Repeat the stretch of entries below from the line with "Lemma high_reg w" through the line with "P 12 -> P 13". Include both ends and add nothing.
Data to use START
Lemma mem_effect_ok c c' : mem_effect c c' -> core_wf c -> core_wf c' /\ ukeep c c'.
Proof. intros (x & y & ->) [Hc Hu]. destruct Hc. split; [split; [split; assumption|exact Hu]|split; reflexivity]. Qed.

Section User.
Context {GU : Guest} {GL : GuestLaws} {HO : HostOps}.

Definition uinv (r : rt) : Prop := user (dc r) = true /\ arm_feature (core r) ARM_FEATURE_M = false /\ core_wf (core r).
Definition uok {A} (m : T A) : Prop :=
  forall r, uinv r -> exists f r', m r = Done (f, r') /\ uinv r' /\ ukeep (core r) (core r').

Lemma feature_keep c c' f : ukeep c c' -> arm_feature c' f = arm_feature c f.
Proof. intros K. unfold arm_feature. rewrite (uk_feat _ _ K). reflexivity. Qed.
Lemma uinv_core r c : uinv r -> core_wf c -> ukeep (core r) c -> uinv (set_core c r).
Proof. intros (Hu & Hm & _) Hc K. split; [exact Hu|]. split; [|exact Hc]. cbn. rewrite (feature_keep _ _ _ K). exact Hm. Qed.

(** *** Structure *)
Lemma uok_flow {A} (f : flow A) : uok (ret f).
Proof. intros r Hr. exists f, r. split; [reflexivity|]. split; [exact Hr|reflexivity]. Qed.
Lemma uok_tret {A} (a : A) : uok (tret a).
Proof. apply uok_flow. Qed.
Lemma uok_illegal {A} : uok (@illegal_op GU A).
Proof. apply uok_flow. Qed.
Lemma uok_tbind {A B} (m : T A) (k : A -> T B) : uok m -> (forall a, uok (k a)) -> uok (tbind m k).
Proof.
  intros Hm Hk r Hr. destruct (Hm r Hr) as (f & r1 & E1 & I1 & K1). unfold tbind. rewrite (bind_run _ _ _ _ _ E1).
  destruct f as [a| | | |]; [|eexists _, r1; split; [reflexivity|split; assumption]..].
  destruct (Hk a r1 I1) as (f & r2 & E2 & I2 & K2). exists f, r2. split; [exact E2|]. split; [exact I2|].
  etransitivity; eassumption.
Qed.
(** The same with a property of the value. *)
Definition uokp {A} (m : T A) (P : A -> Prop) : Prop :=
  forall r, uinv r -> exists f r', m r = Done (f, r') /\ uinv r' /\ ukeep (core r) (core r') /\ match f with Go a => P a | _ => True end.
Lemma uokp_tret {A} (P : A -> Prop) a : P a -> uokp (tret a) P.
Proof. intros Ha r Hr. exists (Go a), r. split; [reflexivity|]. split; [exact Hr|]. split; [reflexivity|exact Ha]. Qed.
Lemma uokp_illegal {A} (P : A -> Prop) : uokp illegal_op P.
Proof. intros r Hr. exists Illegal, r. split; [reflexivity|]. split; [exact Hr|]. split; [reflexivity|exact I]. Qed.
Lemma uokp_tbind {A B} (m : T A) (k : A -> T B) P : uok m -> (forall a, uokp (k a) P) -> uokp (tbind m k) P.
Proof.
  intros Hm Hk r Hr. destruct (Hm r Hr) as (f & r1 & E1 & I1 & K1). unfold tbind. rewrite (bind_run _ _ _ _ _ E1).
  destruct f as [a| | | |]; [|eexists _, r1; split; [reflexivity|split; [assumption|split; [assumption|exact I]]]..].
  destruct (Hk a r1 I1) as (f & r2 & E2 & I2 & K2 & HP). exists f, r2. split; [exact E2|]. split; [exact I2|].
  split; [etransitivity; eassumption|exact HP].
Qed.
Lemma uok_post {A B} (m : T A) P (k : A -> T B) : uokp m P -> (forall a, P a -> uok (k a)) -> uok (tbind m k).
Proof.
  intros Hm Hk r Hr. destruct (Hm r Hr) as (f & r1 & E1 & I1 & K1 & HP). unfold tbind. rewrite (bind_run _ _ _ _ _ E1).
  destruct f as [a| | | |]; [|eexists _, r1; split; [reflexivity|split; assumption]..].
  destruct (Hk a HP r1 I1) as (f & r2 & E2 & I2 & K2). exists f, r2. split; [exact E2|]. split; [exact I2|].
  etransitivity; eassumption.
Qed.
Lemma uok_lift_gets {A} (f : rt -> A) : uok (lift (gets f)).
Proof. intros r Hr. exists (Go (f r)), r. split; [reflexivity|]. split; [exact Hr|reflexivity]. Qed.
Lemma uok_get_core {A} (f : cpu_st -> A) : uok (get_core f).
Proof. apply uok_lift_gets. Qed.
Lemma uok_get_dc {A} (f : dctx -> A) : uok (get_dc f).
Proof. apply uok_lift_gets. Qed.
Lemma uok_feature f : uok (feature f).
Proof. apply uok_get_core. Qed.
Lemma uok_ARCH f : uok (ARCH f).
Proof. apply uok_tbind; [apply uok_feature|]. intros []; apply uok_flow. Qed.
Lemma uok_upd_dc f : (forall d, user (f d) = user d) -> uok (upd_dc f).
Proof.
  intros Hf r (Hu & Hm & Hc). eexists _, _. split; [reflexivity|]. split; [|reflexivity].
  split; [cbn; rewrite Hf; exact Hu|split; assumption].
Qed.
Lemma uok_upd_core f : (forall c, cpu_wf c -> cpu_wf (f c) /\ ukeep c (f c)) -> uok (upd_core f).
Proof.
  intros Hf r Hr. destruct (Hf (core r)) as [W K]; [apply Hr|]. eexists _, _. split; [reflexivity|].
  split; [|exact K]. apply uinv_core; [exact Hr| |exact K]. eapply core_wf_keep; [apply Hr|exact W|exact K].
Qed.
Lemma uok_on_core {A} (m : M cpu_st A) : core_ok m -> uok (on_core m).
Proof.
  intros Hm r Hr. destruct (Hm (core r)) as (a & c & E & W & K); [apply Hr|]. unfold on_core. rewrite E.
  eexists _, _. split; [reflexivity|]. split; [|exact K]. apply uinv_core; assumption.
Qed.
Lemma uok_monitor f : (forall r, core (f r) = core r /\ dc (f r) = dc r) -> uok (set_monitor f).
Proof.
  intros Hf r (Hu & Hm & Hc). destruct (Hf r) as [Ec Ed]. eexists _, _. split; [reflexivity|].
  unfold uinv. rewrite Ec, Ed. split; [split; [exact Hu|split; assumption]|reflexivity].
Qed.
(** In user mode [IS_USER] is true, outside the M profile [IS_M] is false. *)
Lemma uok_user {B} (k : bool -> T B) : uok (k true) -> uok (tbind IS_USER k).
Proof. intros Hk r Hr. change (tbind IS_USER k r) with (k (user (dc r)) r). rewrite (proj1 Hr). exact (Hk r Hr). Qed.
Lemma uok_m {B} (k : bool -> T B) : uok (k false) -> uok (tbind IS_M k).
Proof.
  intros Hk r Hr. change (tbind IS_M k r) with (k (arm_feature (core r) ARM_FEATURE_M) r).
  rewrite (proj1 (proj2 Hr)). exact (Hk r Hr).
Qed.
(** The code behind a refused privilege is not reached. *)
Lemma uok_refused {B} (k : unit -> T B) : uok (tbind (require false) k).
Proof. intros r Hr. exists Illegal, r. split; [reflexivity|]. split; [exact Hr|reflexivity]. Qed.
Lemma uok_catch m h : uok m -> uok h -> uok (catch_illegal m h).
Proof.
  intros Hm Hh r Hr. destruct (Hm r Hr) as (f & r1 & E1 & I1 & K1). unfold catch_illegal. rewrite (bind_run _ _ _ _ _ E1).
  destruct f as [a| | | |]; [eexists _, r1; split; [reflexivity|split; assumption]..|].
  destruct (Hh r1 I1) as (f & r2 & E2 & I2 & K2). exists f, r2. split; [exact E2|]. split; [exact I2|].
  etransitivity; eassumption.
Qed.
Lemma uok_tfold {A B} (l : list A) (body : B -> A -> T B) :
  (forall b a, a ∈ l -> uok (body b a)) -> forall acc, uok (tfold l body acc).
Proof.
  induction l as [|a l IH]; intros Hb acc; cbn [tfold]; [apply uok_tret|].
  apply uok_tbind; [apply Hb, elem_of_cons; auto|]. intros b. apply IH. intros; apply Hb, elem_of_cons; auto.
Qed.

(** *** Memory and coprocessors *)
Lemma uok_restore : uok restore_state_to_opc.
Proof.
  unfold restore_state_to_opc. apply uok_tbind; [apply uok_get_dc|]. intros d.
  apply uok_tbind; [apply uok_on_core, core_ok_put_reg; lia|]. intros _. apply uok_upd_core. field_ok.
Qed.
Lemma uok_fault {A} r c b : uinv r -> mem_effect (core r) c ->
  exists f r', ((restore_state_to_opc ;* ret Raised) : T A) (set_rbus b (set_core c r)) = Done (f, r') /\ uinv r' /\ ukeep (core r) (core r').
Proof.
  intros Hr He. destruct (mem_effect_ok _ _ He) as [W K]; [apply Hr|].
  assert (Hx : uok ((restore_state_to_opc ;* ret Raised) : T A)) by (apply uok_tbind; [apply uok_restore|intros; apply uok_flow]).
  destruct (Hx (set_rbus b (set_core c r))) as (f & r' & E & I & K'); [apply (uinv_core r c); assumption|].
  exists f, r'. split; [exact E|]. split; [exact I|]. etransitivity; eassumption.
Qed.
Lemma uok_ld op a u : uok (qemu_ld op a u).
Proof.
  intros r Hr. unfold qemu_ld. destruct (bus_ld op a (mem_index u) (core r, rbus r)) as [[v|] [c b]] eqn:E;
    apply ld_effect in E; [|apply uok_fault; assumption].
  destruct (mem_effect_ok _ _ E) as [W K]; [apply Hr|]. eexists _, _. split; [reflexivity|].
  split; [|exact K]. exact (uinv_core r c Hr W K).
Qed.
Lemma uok_st op a v u : uok (qemu_st op a v u).
Proof.
  intros r Hr. unfold qemu_st. destruct (bus_st op a v (mem_index u) (core r, rbus r)) as [[|] [c b]] eqn:E;
    apply st_effect in E; [|apply uok_fault; assumption].
  destruct (mem_effect_ok _ _ E) as [W K]; [apply Hr|]. eexists _, _. split; [reflexivity|].
  split; [|exact K]. exact (uinv_core r c Hr W K).
Qed.
Lemma uok_code op sw a : uok (code_at op sw a).
Proof.
  intros r Hr. unfold code_at. destruct (code_ld op a (core r, rbus r)) as [o [c b]] eqn:E.
  apply code_effect in E. destruct (mem_effect_ok _ _ E) as [W K]; [apply Hr|]. pose proof (uinv_core r c Hr W K) as I.
  destruct o; eexists _, _; (split; [reflexivity|]); (split; [exact I|exact K]).
Qed.
Lemma uok_space sp insn : uok (run_space sp insn).
Proof.
  intros r Hr. destruct (other_user sp (dc r) insn (core r) (rbus r)) as (res & c & b & E & W & K); [apply Hr..|].
  unfold run_space. rewrite E. pose proof (uinv_core r c Hr W K) as I.
  destruct res; eexists _, _; (split; [reflexivity|]); (split; [exact I|exact K]).
Qed.
End User.

Create HintDb uok.
#[export] Hint Resolve uok_tret uok_flow uok_illegal uok_get_core uok_get_dc uok_feature uok_ARCH uok_ld uok_st uok_code uok_space
  uok_lift_gets core_ok_get_reg core_ok_put_reg core_ok_add_setq core_ok_add_sat core_ok_sub_sat core_ok_double core_ok_ssat
  core_ok_usat core_ok_ssat16 core_ok_usat16 core_ok_shl core_ok_shr core_ok_sar core_ok_ror core_ok_raise : uok.

(** [uok_auto] walks a piece of code: sequences, conditions, assignments to
    unprivileged fields; what remains are register numbers and calls. *)
Ltac uok_step :=
  match goal with
  | |- uok (tbind IS_USER _) => apply uok_user; cbn beta; cbn [negb andb orb]
  | |- uok (tbind IS_M _) => apply uok_m; cbn beta; cbn [negb andb orb]
  | |- uok (tbind (require false) _) => apply uok_refused
  | |- uok _ => solve [auto with uok]
  | |- uok (tbind _ _) => apply uok_tbind; [|intros ?]
  | |- uok (upd_dc _) => apply uok_upd_dc; intros ?; reflexivity
  | |- uok (set_monitor _) => apply uok_monitor; intros ?; split; reflexivity
  | |- uok (upd_core _) => apply uok_upd_core; field_ok
  | |- uok (on_core _) => apply uok_on_core; auto with uok
  | |- uok (when ?b _) => unfold when; destruct b
  | |- uok (require ?b) => unfold require; destruct b
  | |- uok (if ?b then _ else _) => destruct b
  | |- uok (match ?x with _ => _ end) => destruct x
  end.
Ltac uok_auto := repeat uok_step.

(** ** Register numbers *)
Lemma fld_range w sh k : 0 <= k -> 0 <= fld w sh (Z.ones k) < 2 ^ k.
Proof. apply land_mask_range. Qed.
Lemma fld4 w sh : 0 <= fld w sh 0xf < 16.
Proof. apply (fld_range w sh 4). lia. Qed.
Lemma fld3 w sh : 0 <= fld w sh 7 < 16.
Proof. pose proof (fld_range w sh 3) as H. change (Z.ones 3) with 7 in H. lia. Qed.
Lemma low4 w : 0 <= Z.land w 0xf < 16.
Proof. apply (land_mask_range w 4). lia. Qed.
Lemma low3 w : 0 <= Z.land w 7 < 16.
Proof. pose proof (land_mask_range w 3) as H. change (Z.ones 3) with 7 in H. lia. Qed.
Lemma high_reg w : 0 <= Z.lor (Z.land w 7) (fld w 4 8) < 16.
Proof.
  apply (lor_below _ _ 4); [lia|apply low3|]. unfold fld. pose proof (land_pow2 (Z.shiftr w 4) 3) as H.
  change (2 ^ 3) with 8 in H. rewrite H by lia. destruct (Z.testbit _ 3); lia.
Qed.
#[export] Hint Resolve fld4 fld3 low4 low3 high_reg : uok.
#[export] Hint Extern 1 (0 <= _ < 16) => (cbn; lia) : uok.

(** Case analysis on a four-bit field. *)
Lemma nibble_cases (P : Z -> Prop) : P 0 -> P 1 -> P 2 -> P 3 -> P 4 -> P 5 -> P 6 -> P 7 -> P 8 -> P 9 -> P 10 -> P 11 ->
  P 12 -> P 13 -> P 14 -> P 15 -> forall x, 0 <= x < 16 -> P x.
Proof.
  intros. assert (Hx : (Z.to_nat x < 16)%nat) by lia. rewrite <- (Z2Nat.id x) by lia. revert Hx. generalize (Z.to_nat x).
  intros n Hn. do 16 (destruct n as [|n]; [assumption|]). lia.
Qed.
Ltac nibble x := pattern x; apply nibble_cases.

Section UserGen.
Context {GU : Guest} {GL : GuestLaws} {HO : HostOps}.

(** ** The building blocks *)

Lemma uok_load_reg n : 0 <= n < 16 -> uok (load_reg n).
Proof. intros Hn. unfold load_reg. uok_auto. Qed.
Lemma uok_store_reg n v : 0 <= n < 16 -> uok (store_reg n v).
Proof. intros Hn. unfold store_reg. uok_auto. Qed.
Lemma uok_set_pc v : uok (gen_set_pc_im v).
Proof. unfold gen_set_pc_im. uok_auto. Qed.
Lemma uok_bx_im a : uok (gen_bx_im a).
Proof. unfold gen_bx_im. uok_auto. Qed.
Lemma uok_bx v : uok (gen_bx v).
Proof. unfold gen_bx. uok_auto. Qed.
#[local] Hint Resolve uok_load_reg uok_store_reg uok_set_pc uok_bx_im uok_bx : uok.
Lemma uok_store_bx n v : 0 <= n < 16 -> uok (store_reg_bx n v).
Proof. intros Hn. unfold store_reg_bx. uok_auto. Qed.
Lemma uok_store_load n v : 0 <= n < 16 -> uok (store_reg_from_load n v).
Proof. intros Hn. unfold store_reg_from_load. uok_auto. Qed.
Lemma uok_lookup_tb : uok gen_lookup_tb.
Proof. unfold gen_lookup_tb. uok_auto. Qed.
Lemma uok_jmp d : uok (gen_jmp d).
Proof. unfold gen_jmp, gen_goto_tb. uok_auto. Qed.
Lemma uok_exception {A} e : uok (@gen_exception GU A e).
Proof. unfold gen_exception. uok_auto. Qed.
Lemma uok_set_condexec : uok gen_set_condexec.
Proof. unfold gen_set_condexec. uok_auto. Qed.
#[local] Hint Resolve uok_exception uok_set_condexec : uok.
Lemma uok_exception_insn {A} o e : uok (@gen_exception_insn GU A o e).
Proof. unfold gen_exception_insn. uok_auto. Qed.
Lemma uok_nop v : uok (gen_nop_hint v).
Proof. unfold gen_nop_hint. uok_auto. Qed.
Data to use END
Expected output:
Lemma high_reg w : 0 <= Z.lor (Z.land w 7) (fld w 4 8) < 16.
Proof.
  apply (lor_below _ _ 4); [lia|apply low3|]. unfold fld. pose proof (land_pow2 (Z.shiftr w 4) 3) as H.
  change (2 ^ 3) with 8 in H. rewrite H by lia. destruct (Z.testbit _ 3); lia.
Qed.
#[export] Hint Resolve fld4 fld3 low4 low3 high_reg : uok.
#[export] Hint Extern 1 (0 <= _ < 16) => (cbn; lia) : uok.

(** Case analysis on a four-bit field. *)
Lemma nibble_cases (P : Z -> Prop) : P 0 -> P 1 -> P 2 -> P 3 -> P 4 -> P 5 -> P 6 -> P 7 -> P 8 -> P 9 -> P 10 -> P 11 ->
  P 12 -> P 13 -> P 14 -> P 15 -> forall x, 0 <= x < 16 -> P x.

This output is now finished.